Judas Maccabaeus urges men to join him in going to defend their fellow Jews, but not far from Jerusalem, “they noticed that they were being led by a horseman dressed in white and carrying gold weapons” (11:8). They see him as an angel or celestial man God has sent to help rout their enemy. They “charge into the enemy like lions, killing 11,000 infantry and 1,600 cavalry, and forcing the rest to run for their lives” (11:11).

This is in 164 BC. After this, Lysias sends an offer of reconciliation and Judas agrees to the proposals he makes. A letter from the king promises the Jews independence in cultural and religious matters. The Romans also send a letter agreeing with the terms of the agreement made between the Seleucid king and the Jews.


“Friends’ Testimonies”
Part 9
Equality of Persons
Early Friends’ testimony on the equality and worth of all men and women is another fruit of Friends’ faith from the beginning. But again the basis of this testimony has shifted over the years. Early Friends saw the equality of the sexes as something that flowed from the “restoration” Christ had brought to pass on earth. God had never intended men and women to be unequal (Gen. 1:26-27 and Gen. 2:18). The subordination of women to men had arisen in the fall (Gen. 3:16); but with the fall overcome in Christ, the subordination of women was meant to cease.

. . . man and woman were meet-helps [companions and helpers to one another] (before they fell) and the image of God and righteousness and holiness; and so they are to be again in the restoration by Christ Jesus” (Fox, Journal, 667).

The restoration came with Christ, with the institution of the New Covenant and the outpouring of his Spirit that had come at Pentecost. Again, Fox pointed to Peter’s first address to the people of Jerusalem, a speech I have already quoted in my discussion of early Friends’ theology. Christ’s coming was the fulfillment of Joel’s prophecy that God’s Spirit would be poured out on all flesh. “Your sons and your daughters shall prophesy . . ..Even upon my slaves, both men and women, in those days I will pour out my Spirit; and they shall prophesy” (Acts 2:17-18).

As women converts came into the life and power of Christ as Friends, they too began to preach and prophesy. Fox defended them in an England that saw this as an affront to proper church order. As to the admonitions against women preaching in Paul’s letter to Timothy (1 Tim. 2:12), Fox developed complex arguments to reconcile his views. He never doubted that women had a right and a duty to respond to Christ’s call in them to preach, teach, or prophesy. Women played a vital role in the building of the early Quaker movement. Many preached and some even traveled to the far ends of the earth to proclaim the gospel Friends were preaching. One woman, May Dyer, died as a martyr for responding to that call—hanged by the Puritans of Massachusetts in 1660 along with three Quaker men called to the same ministry.
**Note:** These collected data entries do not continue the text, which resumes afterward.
(** * NFS volume provisioning workflow of sdc-vmapi

    A shallow embedding of the workflow tasks that provision the NFS shared
    volumes a VM requires ([provisionNfsVolumes], [waitForNfsVolumeProvisions],
    [buildNfsVolumesMetadata], [setupUpdateVmNfsVolumesMetadataRequest],
    [waitForNfsVolumesMetadataUpdated]) and the properties the specification
    states about them.

    Conventions of the embedding:
    - a JavaScript callback is modelled by the list of its invocations, in
      order: a task that calls back twice yields a two-element list;
    - the remote services (VMAPI, VOLAPI) are an interface ([SdcClients]) over
      an abstract service state; every request is appended to a log;
    - [JSON.parse] and [JSON.stringify] are an interface ([JSON]);
    - a plain object is an association list in insertion order, which is the
      order [for .. in] and [Object.keys] enumerate it in (keys that look like
      array indices are enumerated first by JavaScript; UUIDs and volume names
      as used here are not such keys);
    - [internal_metadata] objects live in a heap of mutable objects, so that
      aliasing and in-place mutation can be told apart from copying.

    Two further parts of the repository are embedded after the workflow:
    the audit handler, the tracing middleware and the JSON formatter of the
    application ([lib/vmapi.js], module [VmapiApp]), and the script that
    backfills [image_uuid] for KVM VMs (module [KvmBackfill]), over an
    interface of the moray client ([Moray]). *)

From Stdlib Require Import Ascii String.
From stdpp Require Import gmap strings list pretty.

Set Warnings "-register-all".
Local Open Scope string_scope.
Local Open Scope list_scope.

(** ** JavaScript values *)

Inductive primitive :=
  | PNull
  | PBool (b : bool)
  | PNum (n : Z)
  | PStr (s : string).

(** Immutable JSON data, as produced by [JSON.parse] or received on the wire.
    Numbers are restricted to integers. *)
Inductive json :=
  | JPrim (p : primitive)
  | JArr (elems : list json)
  | JObj (props : list (string * json)).

Abbreviation JNull := (JPrim PNull).
Abbreviation JStr s := (JPrim (PStr s)).
Abbreviation JNum n := (JPrim (PNum n)).
Abbreviation JBool b := (JPrim (PBool b)).

(** A JavaScript expression of unknown type evaluates to [None] when it is
    [undefined] and to [Some j] otherwise. *)
Abbreviation undefined := None (only parsing).

Definition typeof_primitive (p : primitive) : string :=
  match p with
  | PNull => "object"
  | PBool _ => "boolean"
  | PNum _ => "number"
  | PStr _ => "string"
  end.

Definition typeof (v : option json) : string :=
  match v with
  | None => "undefined"
  | Some (JPrim p) => typeof_primitive p
  | Some (JArr _) | Some (JObj _) => "object"
  end.

Definition truthy_primitive (p : primitive) : bool :=
  match p with
  | PNull => false
  | PBool b => b
  | PNum n => negb (n =? 0)%Z
  | PStr s => negb (String.eqb s EmptyString)
  end.

(** [if (v)] *)
Definition truthy (v : option json) : bool :=
  match v with
  | None => false
  | Some (JPrim p) => truthy_primitive p
  | Some (JArr _) | Some (JObj _) => true
  end.

Definition Array_isArray (v : option json) : option (list json) :=
  match v with
  | Some (JArr elems) => Some elems
  | _ => None
  end.

(** ** Plain objects as ordered property lists *)

Section jsobject.
Context {A : Type}.

(** [obj[key]] *)
Fixpoint js_get (obj : list (string * A)) (key : string) : option A :=
  match obj with
  | [] => None
  | (k, v) :: rest => if String.eqb k key then Some v else js_get rest key
  end.

(** [obj[key] = value]: an existing property keeps its position, a new one
    is added last. *)
Fixpoint js_set (obj : list (string * A)) (key : string) (value : A)
  : list (string * A) :=
  match obj with
  | [] => [(key, value)]
  | (k, v) :: rest =>
      if String.eqb k key then (k, value) :: rest
      else (k, v) :: js_set rest key value
  end.

(** [Object.keys(obj)] *)
Definition Object_keys (obj : list (string * A)) : list string := obj.*1.
End jsobject.

(** [j[key]] for a JSON datum [j] that is an object or an array (an array has
    no property with a name such as [name] or [mountpoint]). *)
Definition json_get (j : json) (key : string) : option json :=
  match j with
  | JObj props => js_get props key
  | _ => None
  end.

(** String conversion of a value used as a property key or concatenated to a
    string. *)
Definition primitive_toString (p : primitive) : string :=
  match p with
  | PNull => "null"
  | PBool true => "true"
  | PBool false => "false"
  | PNum n => pretty n
  | PStr s => s
  end.

Fixpoint json_toString (j : json) : string :=
  match j with
  | JPrim p => primitive_toString p
  | JArr elems =>
      String.concat ","
        (map (fun e => match e with JPrim PNull => EmptyString | _ => json_toString e end)
             elems)
  | JObj _ => "[object Object]"
  end.

Definition js_toString (v : option json) : string :=
  match v with
  | None => "undefined"
  | Some j => json_toString j
  end.

(** ** Errors *)

(** A value passed as the first argument of a callback: an [Error] object
    (restify errors carry a [restCode]) or, in one place of the workflow, a
    bare string. *)
Inductive jserr :=
  | ErrorObj (name message : string) (restCode : option string)
  | ErrorStr (s : string).

Definition new_Error (message : string) : jserr := ErrorObj "Error" message None.

Definition restCode (e : jserr) : option string :=
  match e with
  | ErrorObj _ _ rc => rc
  | ErrorStr _ => None
  end.

(** ['' + err] *)
Definition err_toString (e : jserr) : string :=
  match e with
  | ErrorObj name message _ =>
      if String.eqb message EmptyString then name
      else if String.eqb name EmptyString then message
      else name +:+ ": " +:+ message
  | ErrorStr s => s
  end.

(** ** The JSON built-ins *)

Class JSON := {
  (** [None] when [JSON.parse] throws a [SyntaxError] *)
  JSON_parse : string -> option json;
  JSON_stringify : json -> string;
}.

(** ** Records exchanged with the services *)

(** An element of [vm.nics]. VMAPI serves nics as objects; [NicNotObject]
    stands for an element [e] with [typeof (e) !== 'object']. *)
Record nic := {
  nic_tag : option string;
  network_uuid : option string;
}.

Inductive nic_entry :=
  | NicObject (n : nic)
  | NicNotObject.

(** A volume record of VOLAPI. *)
Record volume := {
  vol_uuid : string;
  vol_name : string;
  vol_owner_uuid : string;
  vol_state : string;
  vol_filesystem_path : option string;
  vol_networks : list (option string);
}.

(** Locations of mutable objects. *)
Definition loc := positive.

(** The value of a property that may hold a mutable object: [undefined], a
    primitive, or a reference into the heap. *)
Inductive jsval :=
  | VUndefined
  | VPrim (p : primitive)
  | VRef (l : loc).

(** The same on the wire, where an object is given by its contents. *)
Inductive wire_value :=
  | WUndefined
  | WPrim (p : primitive)
  | WObject (props : gmap string json).

(** A VM object, with [internal_metadata] of type [M]. *)
Record vm_of (M : Type) := {
  vm_uuid : string;
  vm_owner_uuid : string;
  vm_internal_metadata : M;
  vm_nics : list nic_entry;
}.
Arguments vm_uuid {M} _.
Arguments vm_owner_uuid {M} _.
Arguments vm_internal_metadata {M} _.
Arguments vm_nics {M} _.

Abbreviation vm_wire := (vm_of wire_value).
Abbreviation vm := (vm_of jsval).

Abbreviation heap := (gmap loc (gmap string json)).

Definition typeof_val (v : jsval) : string :=
  match v with
  | VUndefined => "undefined"
  | VPrim p => typeof_primitive p
  | VRef _ => "object"
  end.

Definition truthy_val (v : jsval) : bool :=
  match v with
  | VUndefined => false
  | VPrim p => truthy_primitive p
  | VRef _ => true
  end.

(** [v[key]] for a [v] that is an object. *)
Definition get_property (h : heap) (v : jsval) (key : string) : option json :=
  match v with
  | VRef l => h !! l ≫= (.!! key)
  | _ => None
  end.

(** ** Requests and the service interface *)

Inductive request :=
  | GetVm (uuid : string) (owner_uuid : option string)
  | CreateVolume (name owner_uuid type : string) (networks : list (option string))
  | ListVolumes (name owner_uuid : string)
  | GetVolume (uuid owner_uuid : string).

Inductive reply :=
  | VmReply (err : option jserr) (v : option vm_wire)
  | VolumeReply (err : option jserr) (v : option volume)
  | VolumesReply (err : option jserr) (vs : option (list volume)).

(** What the workflow does to the outside, and what comes back. *)
Inductive event :=
  | Request (r : request)
  | Reply (r : reply)
  | SetTimeout (ms : Z).

(** The [sdc-clients] VMAPI and VOLAPI clients over a service state [S].
    Each method answers with the two arguments of the client callback. *)
Class SdcClients (S : Type) := {
  vmapi_getVm :
    string -> option string -> S -> (option jserr * option vm_wire) * S;
  volapi_createVolume :
    string -> string -> string -> list (option string) -> S ->
    (option jserr * option volume) * S;
  volapi_listVolumes :
    string -> string -> S -> (option jserr * option (list volume)) * S;
  volapi_getVolume :
    string -> string -> S -> (option jserr * option volume) * S;
}.

(** The state outside the job object: the services, the log of what was
    asked of them, what they answered and which timers were set, and the heap
    of mutable objects. *)
Record world (S : Type) := {
  service : S;
  log : list event;
  objects : heap;
}.
Arguments service {S} _.
Arguments log {S} _.
Arguments objects {S} _.

Definition is_volapi_request (e : event) : bool :=
  match e with
  | Request (CreateVolume _ _ _ _)
  | Request (ListVolumes _ _)
  | Request (GetVolume _ _) => true
  | _ => false
  end.

(** The requests made to VOLAPI, oldest first. *)
Definition volapi_requests {S} (w : world S) : list event :=
  filter (fun e => is_volapi_request e = true) (log w).

Section clients.
Context {S : Type} `{SdcClients S}.

Definition emit (e : event) (w : world S) : world S :=
  {| service := service w; log := log w ++ [e]; objects := objects w |}.

Definition with_service (s : S) (w : world S) : world S :=
  {| service := s; log := log w; objects := objects w |}.

Definition with_objects (h : heap) (w : world S) : world S :=
  {| service := service w; log := log w; objects := h |}.

(** Allocation of a fresh object. *)
Definition alloc (props : gmap string json) (w : world S) : loc * world S :=
  let l := fresh (dom (objects w)) in
  (l, with_objects (<[l := props]> (objects w)) w).

(** The client parses a response body into objects of its own. *)
Definition receive_vm (v : vm_wire) (w : world S) : vm * world S :=
  let '(m, w) :=
    match vm_internal_metadata v with
    | WUndefined => (VUndefined, w)
    | WPrim p => (VPrim p, w)
    | WObject props => let '(l, w) := alloc props w in (VRef l, w)
    end in
  ({| vm_uuid := vm_uuid v; vm_owner_uuid := vm_owner_uuid v;
      vm_internal_metadata := m; vm_nics := vm_nics v |}, w).

Definition getVm (uuid : string) (owner_uuid : option string) (w : world S)
  : (option jserr * option vm) * world S :=
  let w := emit (Request (GetVm uuid owner_uuid)) w in
  let '((err, v), s) := vmapi_getVm uuid owner_uuid (service w) in
  let w := emit (Reply (VmReply err v)) (with_service s w) in
  match v with
  | None => ((err, None), w)
  | Some v => let '(v, w) := receive_vm v w in ((err, Some v), w)
  end.

Definition createVolume (name owner_uuid type : string)
    (networks : list (option string)) (w : world S)
  : (option jserr * option volume) * world S :=
  let w := emit (Request (CreateVolume name owner_uuid type networks)) w in
  let '((err, v), s) :=
    volapi_createVolume name owner_uuid type networks (service w) in
  ((err, v), emit (Reply (VolumeReply err v)) (with_service s w)).

Definition listVolumes (name owner_uuid : string) (w : world S)
  : (option jserr * option (list volume)) * world S :=
  let w := emit (Request (ListVolumes name owner_uuid)) w in
  let '((err, vs), s) := volapi_listVolumes name owner_uuid (service w) in
  ((err, vs), emit (Reply (VolumesReply err vs)) (with_service s w)).

Definition getVolume (uuid owner_uuid : string) (w : world S)
  : (option jserr * option volume) * world S :=
  let w := emit (Request (GetVolume uuid owner_uuid)) w in
  let '((err, v), s) := volapi_getVolume uuid owner_uuid (service w) in
  ((err, v), emit (Reply (VolumeReply err v)) (with_service s w)).

Definition setTimeout (ms : Z) (w : world S) : world S := emit (SetTimeout ms) w.
End clients.

(** ** The job object and the pipeline context *)

Record job_params := {
  params_vm_uuid : string;
  params_owner_uuid : string;
  params_server_uuid : string;
  params_jobid : option string;
  (** the value of [payload.set_internal_metadata] once a payload is set *)
  params_payload : option jsval;
}.

(** The properties of [job] the tasks read or assign; a property that was
    never assigned is [None] ([VUndefined] for one that may hold an object). *)
Record job := {
  params : job_params;
  job_uuid : string;
  job_vm : option vm;
  mapRequiredNfsVolumes : option (list (string * json));
  createdVolumes : option (list (string * volume));
  updatedVmInternalMetadata : jsval;
  stringifiedRequiredNfsVolumesMetadata : option json;
  requiredNfsVolumes : option json;
  endpoint : option string;
  requestMethod : option string;
  action : option string;
  server_uuid : option string;
}.

Definition set_job_vm (v : vm) (j : job) : job :=
  {| params := params j;
     job_uuid := job_uuid j;
     job_vm := Some v;
     mapRequiredNfsVolumes := mapRequiredNfsVolumes j;
     createdVolumes := createdVolumes j;
     updatedVmInternalMetadata := updatedVmInternalMetadata j;
     stringifiedRequiredNfsVolumesMetadata := stringifiedRequiredNfsVolumesMetadata j;
     requiredNfsVolumes := requiredNfsVolumes j;
     endpoint := endpoint j;
     requestMethod := requestMethod j;
     action := action j;
     server_uuid := server_uuid j |}.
It was this same sense of what life “in the restoration by Christ Jesus” was to be that shaped the Friends’ wedding ceremony. Just as God had joined Adam and Eve together without the mediation of any other human being, so Friends too believed it should be among them. Friends who desired to marry were not joined by any minister or officiating elder or clerk of the Meeting. They simply met in a Meeting for Worship and stood in the group to exchange their promises to love and care for the other, “with divine assistance.”